"Apa ada sesuatu yang membuatmu ragu pada saya?"
Pertanyaannya membuat saya bungkam sejenak. Saya pandangi aliran air sungai yang ada di bawah kami. Tapi saya tak menemukan kalimat yang tepat untuk pergi tanpa menyakiti perasaannya.
"Tidak. Tidak ada yang salah dengan air yang mengalir," jawab saya.
"Apa maksud kamu?" Dia bingung.
"Bukan apa-apa. Saya cinta kamu. Tapi saya harus pergi ke warung untuk membeli rokok."
"Sekarang?"
"Iya."
"Saya ikut kamu."
"Jangan.
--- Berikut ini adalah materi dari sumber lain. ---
(** The folders from one at level [n] up to the root are [n] different
    folders. *)
Lemma level_chain (f : Folder.t) (n : nat) :
  level_of folders f n ->
  exists chain,
    List.length chain = n /\ NoDup chain /\ incl chain folders /\
    forall x, In x chain -> exists m, level_of folders x m /\ (m <= n)%nat.
Proof.
  induction 1 as [f Hin Hp|f p n Hin Hp Hl (chain & Len & Nd & Inc & Lv)].
  - exists [f]. repeat split.
    + repeat constructor. intros [].
    + intros x [<-|[]]. exact Hin.
    + intros x [<-|[]]. exists 1%nat. split; [now constructor|lia].
  - exists (f :: chain). repeat split.
    + simpl. now rewrite Len.
    + constructor; [|exact Nd]. intros K.
      destruct (Lv f K) as (m & Hm & Le).
      assert (E : S n = m)
        by (eapply level_unique; [eapply level_next; eauto|exact Hm]).
      lia.
    + intros x [<-|Hx]; [exact Hin|now apply Inc].
    + intros x [<-|Hx].
      * exists (S n). split; [eapply level_next; eauto|lia].
      * destruct (Lv x Hx) as (m & Hm & Le). exists m. split; [exact Hm|lia].
Qed.

Lemma level_bound (f : Folder.t) (n : nat) :
  level_of folders f n -> (n <= List.length folders)%nat.
Proof.
  intros H. destruct (level_chain H) as (chain & <- & Nd & Inc & _).
  now apply NoDup_incl_length.
Qed.

Lemma child_level (k : option string) (n : nat) (c : Folder.t) :
  key_level folders k n -> In c folders -> Folder.parent_id c = k ->
  level_of folders c (S n).
Proof.
  intros [[-> ->]|(p & Hp & -> & Hl)] Hc Hpc.
  - now constructor.
  - eapply level_next; eauto.
Qed.

Lemma under_level (k : option string) (n : nat) (x : Folder.t) :
  key_level folders k n -> under folders k x ->
  exists m, level_of folders x m /\ (n < m)%nat.
Proof.
  intros Hk. induction 1 as [c Hc Hp|c x Hu (m & Hm & Lt) Hx Hp].
  - exists (S n). split; [eapply child_level; eauto|lia].
  - exists (S m). split; [eapply level_next; eauto|lia].
Qed.

Lemma under_In (k : option string) (x : Folder.t) :
  under folders k x -> In x folders.
Proof. now destruct 1. Qed.

(** From the top: what lies under [k] is a child of [k] or lies under
    one. *)
Lemma under_top (k : option string) (x : Folder.t) :
  under folders k x <->
  exists c, In c folders /\ Folder.parent_id c = k /\
            (x = c \/ under folders (Some (Folder.id c)) x).
Proof.
  split.
  - induction 1 as [c Hc Hp|c x Hu (c0 & Hc0 & Hp0 & Hd) Hx Hp].
    + exists c. auto.
    + exists c0. repeat split; auto. right.
      destruct Hd as [->|Hd].
      * now apply under_child.
      * eapply under_deeper; eauto.
  - intros (c & Hc & Hp & [->|Hu]).
    + now apply under_child.
    + induction Hu as [y Hy Hpy|y z Hu IH Hz Hpz].
      * apply under_deeper with (c := c); [now apply under_child| |];
          assumption.
      * apply under_deeper with (c := y); assumption.
Qed.

(** A folder has one ancestor at each level. *)
Lemma block_unique (c1 c2 x : Folder.t) (n : nat) :
  level_of folders c1 n -> level_of folders c2 n ->
  x = c1 \/ under folders (Some (Folder.id c1)) x ->
  x = c2 \/ under folders (Some (Folder.id c2)) x ->
  c1 = c2.
Proof.
  intros L1 L2 H1 H2.
  assert (K1 : key_level folders (Some (Folder.id c1)) n)
    by (right; exists c1; eauto using level_In).
  assert (K2 : key_level folders (Some (Folder.id c2)) n)
    by (right; exists c2; eauto using level_In).
  assert (Above : forall c c' y,
             level_of folders c n -> level_of folders c' n ->
             key_level folders (Some (Folder.id c')) n ->
             y = c -> under folders (Some (Folder.id c')) y -> False).
  { intros c c' y Lc Lc' Kc' -> Hu.
    destruct (under_level Kc' Hu) as (m & Hm & Lt).
    pose proof (level_unique Lc Hm). lia. }
  destruct H1 as [->|H1].
  - destruct H2 as [->|H2]; [reflexivity|].
    exfalso. eapply (Above c1 c2); eauto.
  - destruct H2 as [->|H2].
    + exfalso. eapply (Above c2 c1); eauto.
    + revert H2. induction H1 as [y Hy Hpy|y z Hu IH Hz Hpz]; intros H2.
      * inversion H2 as [y' Hy' Hpy'|y' z' Hu' Hz' Hpz']; subst.
        -- apply id_injective; eauto using level_In. congruence.
        -- exfalso. assert (y' = c1) as ->.
           { apply id_injective; eauto using level_In, under_In.
             congruence. }
           eapply (Above c1 c2); eauto.
      * inversion H2 as [y' Hy' Hpy'|y' z' Hu' Hz' Hpz']; subst.
        -- exfalso. assert (y = c2) as ->.
           { apply id_injective; eauto using level_In, under_In.
             congruence. }
           eapply (Above c2 c1); eauto.
        -- apply IH. assert (y' = y) as ->; [|exact Hu'].
           apply id_injective; eauto using under_In. congruence.
Qed.

Lemma NoDup_flat_map_disjoint (A B : Type) (g : A -> list B) (l : list A) :
  NoDup l ->
  (forall a, In a l -> NoDup (g a)) ->
  (forall a b x, In a l -> In b l -> In x (g a) -> In x (g b) -> a = b) ->
  NoDup (flat_map g l).
Proof.
  induction 1 as [|a l Ha Hl IH]; intros Hg Hd; simpl; [constructor|].
  apply NoDup_app.
  - apply Hg. now left.
  - apply IH.
    + intros b Hb. apply Hg. now right.
    + intros b c x Hb Hc. apply Hd; now right.
  - intros x Hx Hx'. apply in_flat_map in Hx'.
    destruct Hx' as (b & Hb & Hxb).
    assert (a = b) by (eapply Hd; eauto; [now left|now right]).
    subst b. contradiction.
Qed.

(** The [map] of [renderFolderNodes], given what the nested calls
    return. *)
Lemma render_children (sub : Folder.t -> option (list TreeNode))
      (cs : list Folder.t) :
  (forall c, In c cs -> exists r, sub c = Some r) ->
  exists nodes,
    fold_right
      (fun folder rest =>
         match sub folder, rest with
         | Some nested, Some rest' =>
             Some (li folder (key_eqb selected (Some (Folder.id folder)))
                      nested :: rest')
         | _, _ => None
         end)
      (Some []) cs
    = Some nodes /\
    flat_map shown nodes
    = flat_map
        (fun c => c :: match sub c with
                       | Some r => flat_map shown r
                       | None => []
                       end)
        cs.
Proof.
  induction cs as [|c cs IH]; intros H; simpl.
  - exists []. auto.
  - destruct IH as (nodes & E & F); [intros c' Hc'; apply H; now right|].
    destruct (H c (or_introl eq_refl)) as (r & Hr).
    rewrite E, Hr. eexists. split; [reflexivity|].
    simpl. now rewrite F.
Qed.

Lemma render_spec (fuel : nat) :
  forall k n,
    key_level folders k n ->
    (List.length folders < fuel + n)%nat ->
    exists nodes,
      renderFolderNodes fuel tree selected k = Some nodes /\
      (forall x, In x (flat_map shown nodes) <-> under folders k x) /\
      NoDup (flat_map shown nodes).
Proof.
  induction fuel as [|fuel IH]; intros k n Hk Hn.
  - exfalso. destruct Hk as [[_ ->]|(p & _ & _ & Hl)]; [lia|].
    apply level_bound in Hl. lia.
  - assert (Sub : forall c,
               In c (children k) ->
               exists r,
                 renderFolderNodes fuel tree selected (Some (Folder.id c))
                 = Some r /\
                 (forall x, In x (flat_map shown r) <->
                            under folders (Some (Folder.id c)) x) /\
                 NoDup (flat_map shown r)).
    { intros c Hc. apply children_In in Hc. destruct Hc as [Hc Hp].
      apply (IH _ (S n)); [|lia].
      right. exists c. repeat split; auto. eapply child_level; eauto. }
    destruct (@render_children
                (fun folder =>
                   renderFolderNodes fuel tree selected
                                     (Some (Folder.id folder)))
                (children k))
      as (nodes & E & F).
    { intros c Hc. destruct (Sub c Hc) as (r & Hr & _). eauto. }
    exists nodes. split; [exact E|]. rewrite F. split.
    + intros x. rewrite in_flat_map, under_top. split.
      * intros (c & Hc & Hx). destruct (Sub c Hc) as (r & Hr & Hin & _).
        rewrite Hr in Hx. apply children_In in Hc. destruct Hc as [Hc Hp].
        exists c. repeat split; auto.
        destruct Hx as [<-|Hx]; [now left|right; now apply Hin].
      * intros (c & Hc & Hp & Hx).
        assert (Hc' : In c (children k)) by now apply children_In.
        destruct (Sub c Hc') as (r & Hr & Hin & _).
        exists c. split; [exact Hc'|]. rewrite Hr.
        destruct Hx as [->|Hx]; [now left|right; now apply Hin].
    + apply NoDup_flat_map_disjoint.
      * apply children_NoDup.
      * intros c Hc. destruct (Sub c Hc) as (r & Hr & Hin & Nd).
        rewrite Hr. constructor; [|exact Nd].
        intros K. apply Hin in K.
        apply children_In in Hc. destruct Hc as [Hc Hp].
        pose proof (@child_level _ _ _ Hk Hc Hp) as Lc.
        assert (Kc : key_level folders (Some (Folder.id c)) (S n))
          by (right; exists c; auto).
        destruct (under_level Kc K) as (m & Hm & Lt).
        pose proof (level_unique Lc Hm). lia.
      * intros a b x Ha Hb Hxa Hxb.
        destruct (Sub a Ha) as (ra & Hra & Hina & _).
        destruct (Sub b Hb) as (rb & Hrb & Hinb & _).
        rewrite Hra in Hxa. rewrite Hrb in Hxb.
        apply children_In in Ha, Hb.
        destruct Ha as [Ha Hpa], Hb as [Hb Hpb].
        apply (@block_unique a b x (S n)).
        -- eapply child_level; eauto.
        -- eapply child_level; eauto.
        -- destruct Hxa as [<-|Hxa]; [now left|right; now apply Hina].
        -- destruct Hxb as [<-|Hxb]; [now left|right; now apply Hinb].
Qed.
Kamu di sini saja. Saya cuma sebentar," ucap saya.
Sejak siang hari di jembatan itu saya sudah tidak pernah berjumpa dia lagi. Sehabis membeli rokok saya langsung berangkat ke tempat yang jauh di bagian utara, meninggalkan perempuan itu, meninggalkan kampung.Â
Berbekal pakaian yang kumal dan persedian berbungkus-bungkus mi instan yang siap saya santap kapan pun saya lapar. Saya meninggalkannya di sana. Dengan perasaan sedikit bersalah. Tapi saya pikir, jika tanpa uang saya tidak mungkin bisa membahagiakannya. Saya akan mencari uang yang banyak. Membelikannya kalung. Membelikannya cincin. Membelikannya masa depan.